Molecular clouds under the influence of massive stars in the Galactic HII region G353.2+0.9

TL;DR

This study investigates the physical properties, morphology, and molecular composition of the molecular clouds in the Galactic HII region G353.2+0.9, influenced by the massive star cluster Pismis-24, revealing detailed gas dynamics and chemical variations.

Contribution

It provides a comprehensive analysis of the gas and dust physical parameters and molecular abundances in G353.2+0.9 using multi-line observations and Bayesian non-LTE modeling, highlighting the impact of massive stars.

Findings

Total gas mass ~2000 solar masses

Detection of at least 14 molecular clumps

Temperature and density variations near the ionization front

Abstract

The Galactic HII region G353.2+0.9 is excited by the massive open cluster Pismis-24. By analyzing (sub-)mm molecular-line and -continuum we study the detailed morphology of the gas and dust, as well as their physical parameters and their variation across the PDR. We observed various molecules and transitions to derive the physical properties of the molecular gas through line ratios, and both LTE and non-LTE analyses.
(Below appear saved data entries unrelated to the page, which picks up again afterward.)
(** Digits with single underscores between them; [after_digit] tells whether
    the previous character was a digit (an underscore needs one on both
    sides), [acc] is the value read so far. *)
Fixpoint int_digits (s : string) (acc : Z) (after_digit : bool) : option Z :=
  match s with
  | EmptyString => if after_digit then Some acc else None
  | String c s' =>
      match digit_of_char c with
      | Some d => int_digits s' (10 * acc + d) true
      | None =>
          if (Ascii.eqb c "_" && after_digit)%bool
          then int_digits s' acc false
          else None
      end
  end.

(** The integer that [s] denotes by the grammar of [int(s)] in base ten;
    [None] where the grammar refuses [s].  The limit on the number of digits
    is left to [int_value]. *)
Definition py_int (s : string) : option Z :=
  match strip s with
  | String c s' =>
      if Ascii.eqb c "-" then option_map Z.opp (int_digits s' 0 false)
      else if Ascii.eqb c "+" then int_digits s' 0 false
      else int_digits (String c s') 0 false
  | EmptyString => None
  end.

(** The interpreter's default limit on the digits of a decimal integer
    string ([sys.int_info.default_max_str_digits]). *)
Definition max_str_digits : Z := 4300.

(** The number of digit characters of [s]; leading zeros count, the sign,
    white space and underscores do not. *)
Fixpoint digit_count (s : string) : Z :=
  match s with
  | EmptyString => 0
  | String c s' =>
      match digit_of_char c with
      | Some _ => 1 + digit_count s'
      | None => digit_count s'
      end
  end.

(** What [int(s)] returns: [None] stands for [ValueError], which is raised
    for text outside the grammar and for text of more than [max_str_digits]
    digits. *)
Definition int_value (s : string) : option Z :=
  if digit_count s <=? max_str_digits then py_int s else None.

(** [a / b] on numbers: true division, raising on a zero divisor. *)
Definition truediv (a b : Q) : outcome Q :=
  if Qeq_bool b 0 then Raised (Exc ZeroDivisionError "division by zero")
  else Returned (a / b)%Q.

(** [range(a, b)]. *)
Definition range (a b : Z) : list Z :=
  map (fun k => a + Z.of_nat k) (seq 0 (Z.to_nat (b - a))).

End Py.
Import Py.

(** ** The state: the validator object, the output file and the logger *)

Inductive level := DEBUG | INFO | WARNING | ERROR.

Definition headers := list (string * string).

(** The attributes set by [AccountValidator.__init__]. *)
Record AccountValidator := mkValidator {
  valid_count : Z;
  checked_count : Z;
  error_count : Z;
  rate_limit_count : Z;
  start_time : option Q;
  fetch_workers : Z;
  process_workers : Z;
  range_start : Z;
  range_end : Z;
  is_running : bool
}.

Definition init : AccountValidator :=
  {| valid_count := 0; checked_count := 0; error_count := 0;
     rate_limit_count := 0; start_time := None;
     fetch_workers := 10; process_workers := 5;
     range_start := 1000000000000000; range_end := 1000000000009999;
     is_running := false |}.

(** [self], the content of the file [VALID_ACCOUNTS], and what [logger]
    received. *)
Record world := mkWorld {
  self : AccountValidator;
  valid_accounts : string;
  logged : list (level * string)
}.

Definition with_self (f : AccountValidator -> AccountValidator) (w : world) : world :=
  {| self := f (self w); valid_accounts := valid_accounts w; logged := logged w |}.

Definition set_valid_count (n : Z) (v : AccountValidator) : AccountValidator :=
  mkValidator n (checked_count v) (error_count v) (rate_limit_count v)
    (start_time v) (fetch_workers v) (process_workers v)
    (range_start v) (range_end v) (is_running v).

Definition set_checked_count (n : Z) (v : AccountValidator) : AccountValidator :=
  mkValidator (valid_count v) n (error_count v) (rate_limit_count v)
    (start_time v) (fetch_workers v) (process_workers v)
    (range_start v) (range_end v) (is_running v).

Definition set_error_count (n : Z) (v : AccountValidator) : AccountValidator :=
  mkValidator (valid_count v) (checked_count v) n (rate_limit_count v)
    (start_time v) (fetch_workers v) (process_workers v)
    (range_start v) (range_end v) (is_running v).

Definition set_rate_limit_count (n : Z) (v : AccountValidator) : AccountValidator :=
  mkValidator (valid_count v) (checked_count v) (error_count v) n
    (start_time v) (fetch_workers v) (process_workers v)
    (range_start v) (range_end v) (is_running v).

Definition set_start_time (t : option Q) (v : AccountValidator) : AccountValidator :=
  mkValidator (valid_count v) (checked_count v) (error_count v)
    (rate_limit_count v) t (fetch_workers v) (process_workers v)
    (range_start v) (range_end v) (is_running v).

Definition set_fetch_workers (n : Z) (v : AccountValidator) : AccountValidator :=
  mkValidator (valid_count v) (checked_count v) (error_count v)
    (rate_limit_count v) (start_time v) n (process_workers v)
    (range_start v) (range_end v) (is_running v).

Definition set_process_workers (n : Z) (v : AccountValidator) : AccountValidator :=
  mkValidator (valid_count v) (checked_count v) (error_count v)
    (rate_limit_count v) (start_time v) (fetch_workers v) n
    (range_start v) (range_end v) (is_running v).

Definition set_range_start (n : Z) (v : AccountValidator) : AccountValidator :=
  mkValidator (valid_count v) (checked_count v) (error_count v)
    (rate_limit_count v) (start_time v) (fetch_workers v) (process_workers v)
    n (range_end v) (is_running v).

Definition set_range_end (n : Z) (v : AccountValidator) : AccountValidator :=
  mkValidator (valid_count v) (checked_count v) (error_count v)
    (rate_limit_count v) (start_time v) (fetch_workers v) (process_workers v)
    (range_start v) n (is_running v).

Definition set_is_running (b : bool) (v : AccountValidator) : AccountValidator :=
  mkValidator (valid_count v) (checked_count v) (error_count v)
    (rate_limit_count v) (start_time v) (fetch_workers v) (process_workers v)
    (range_start v) (range_end v) b.

(** ** Statements: state passing with exceptions *)

Definition M (A : Type) : Type := world -> outcome A * world.

Definition ret {A} (a : A) : M A := fun w => (Returned a, w).

Definition raise {A} (e : exception) : M A := fun w => (Raised e, w).

Definition bind {A B} (c : M A) (k : A -> M B) : M B :=
  fun w =>
    match c w with
    | (Returned a, w') => k a w'
    | (Raised e, w') => (Raised e, w')
    end.

Declare Scope py_scope.
Delimit Scope py_scope with py.
Notation "x <- c ;; k" := (bind c (fun x => k))
  (at level 61, c at next level, right associativity) : py_scope.
Notation "c ;; k" := (bind c (fun _ => k))
  (at level 61, right associativity) : py_scope.
Local Open Scope py_scope.

(** [try: body / except <classes>: handler]: [handler e] is [None] when no
    clause matches [e], which then travels on. *)
Definition try_except {A} (body : M A) (handler : exception -> option (M A)) : M A :=
  fun w =>
    match body w with
    | (Returned a, w') => (Returned a, w')
    | (Raised e, w') =>
        match handler e with
        | Some h => h w'
        | None => (Raised e, w')
        end
    end.

(** [try: body / finally: fin]: [fin] runs however [body] ends; the pair
    holds what each of them produced. *)
Definition try_finally {A B} (body : M A) (fin : M B) : M (A * B) :=
  fun w =>
    match body w with
    | (r, w') =>
        match fin w', r with
        | (Returned b, w''), Returned a => (Returned (a, b), w'')
        | (Returned _, w''), Raised e => (Raised e, w'')
        | (Raised e, w''), _ => (Raised e, w'')
        end
    end.

Fixpoint for_each {A} (l : list A) (body : A -> M unit) : M unit :=
  match l with
  | [] => ret tt
  | a :: l' => body a ;; for_each l' body
  end.

Definition lift {A} (o : outcome A) : M A := fun w => (o, w).

Definition get_self : M AccountValidator := fun w => (Returned (self w), w).

Definition update (f : AccountValidator -> AccountValidator) : M unit :=
  fun w => (Returned tt, with_self f w).

(** [logger.<level>(msg)]: the handlers do not raise. *)
Definition logger (l : level) (msg : string) : M unit :=
  fun w => (Returned tt,
            {| self := self w; valid_accounts := valid_accounts w;
               logged := logged w ++ [(l, msg)] |}).

(** [int(s)] as a statement. *)
Definition int (s : string) : M Z :=
  match int_value s, py_int s with
  | Some z, _ => ret z
  | None, None =>
      raise (Exc ValueError ("invalid literal for int() with base 10: " ++ s))
  | None, Some _ =>
      raise (Exc ValueError "Exceeds the limit (4300 digits) for integer string conversion")
  end.

(** ** The outside world *)

(** What the file system does with one [open]. *)
Inductive io_result :=
| IoOk
| IoError (msg : string).

(** What [requests.get] does for one probe. *)
Inductive net_result :=
| Response (status_code : Z) (hdrs : headers)
| NetRaises (e : exception).

(** [Prompt.ask(..., default=d)]: the default stands in for an empty line. *)
Definition Prompt_ask (typed default : string) : string :=
  if String.eqb typed "" then default else typed.

(** [with open(VALID_ACCOUNTS, mode) as f: f.write(text)]: a refused [open]
    raises [OSError] before anything is written; mode ["w"] truncates,
    mode ["a"] appends. *)
Definition open_write (io : io_result) (truncate : bool) (text : string) : M unit :=
  fun w =>
    match io with
    | IoError msg => (Raised (Exc OSError msg), w)
    | IoOk =>
        (Returned tt,
         {| self := self w;
            valid_accounts := (if truncate then "" else valid_accounts w) ++ text;
            logged := logged w |})
    end.

(** ** The module's functions *)

(** [setup_files()]: [io] is what the [open(VALID_ACCOUNTS, "w")] meets. *)
Definition setup_files (io : io_result) : M unit :=
  open_write io true "" ;;
  logger INFO "Output files initialized. Results will be saved to valid_accounts.txt".

(** The except clauses of the module. *)
Definition except_ValueError {A} (h : M A) (e : exception) : option (M A) :=
  if exc_class_eqb (exc_class_of e) ValueError then Some h else None.

Definition except_RequestException {A} (h : exception -> M A) (e : exception)
  : option (M A) :=
  if exc_class_eqb (exc_class_of e) RequestException then Some (h e) else None.

Definition except_Exception {A} (h : exception -> M A) (e : exception)
  : option (M A) := Some (h e).

(** [set_custom_range]: [typed_start] and [typed_end] are the two lines
    given at the prompts. *)
Definition set_custom_range (typed_start typed_end : string) : M bool :=
  try_except
    (v <- get_self ;;
     let start := Prompt_ask typed_start (str (range_start v)) in
     let end_ := Prompt_ask typed_end (str (range_end v)) in
     start <- int start ;;
     end_ <- int end_ ;;
     if negb (len (str start) =? 16) || negb (len (str end_) =? 16) then
       ret false
     else if start >=? end_ then
       ret false
     else
       update (set_range_start start) ;;
       update (set_range_end end_) ;;
       ret true)
    (except_ValueError (ret false)).

(** [configure_threads]: [typed_fetch] and [typed_process] are the two lines
    given at the prompts. *)
Definition configure_threads (typed_fetch typed_process : string) : M bool :=
  try_except
    (v <- get_self ;;
     let fetch := Prompt_ask typed_fetch (str (fetch_workers v)) in
     let process := Prompt_ask typed_process (str (process_workers v)) in
     fetch <- int fetch ;;
     process <- int process ;;
     update (set_fetch_workers (Z.max 1 (Z.min fetch 50))) ;;
     update (set_process_workers (Z.max 1 (Z.min process 20))) ;;
     ret true)
    (except_ValueError (ret false)).

(** [requests.get(url, timeout=5)] for one probe. *)
Definition requests_get (r : net_result) : M (Z * headers) :=
  match r with
  | Response status_code hdrs => ret (status_code, hdrs)
  | NetRaises e => raise e
  end.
The physical properties of the gas were derived with a Bayesian approach for the non-LTE analysis. Based on the continuum data at 870 micron, we derived the dust mass and the column density of H2, and thus the molecular abundances. The total mass of the gas in the region is ca. 2000 Mo, while that of the dust is ca. 21 Mo. A velocity gradient in the region suggests that the expansion of the ionized gas is pushing the molecular gas away from the observer. We unambiguously identify the ionization front, at the location of which we detect an increase in gas density and temperature. We find at least 14 clumps at different positions and LSR velocities. We derive kinetic temperatures in the ranges 11-45 K (CS) and 20-45 K (CN). The H2 number density is typically around 1e5 cm^-3 from CS and few 1e5 cm^-3 from CN, with maxima above 1e6 cm^-3. The abundances of the molecules observed vary across the region, and appear to be higher in regions further away from the ionization front.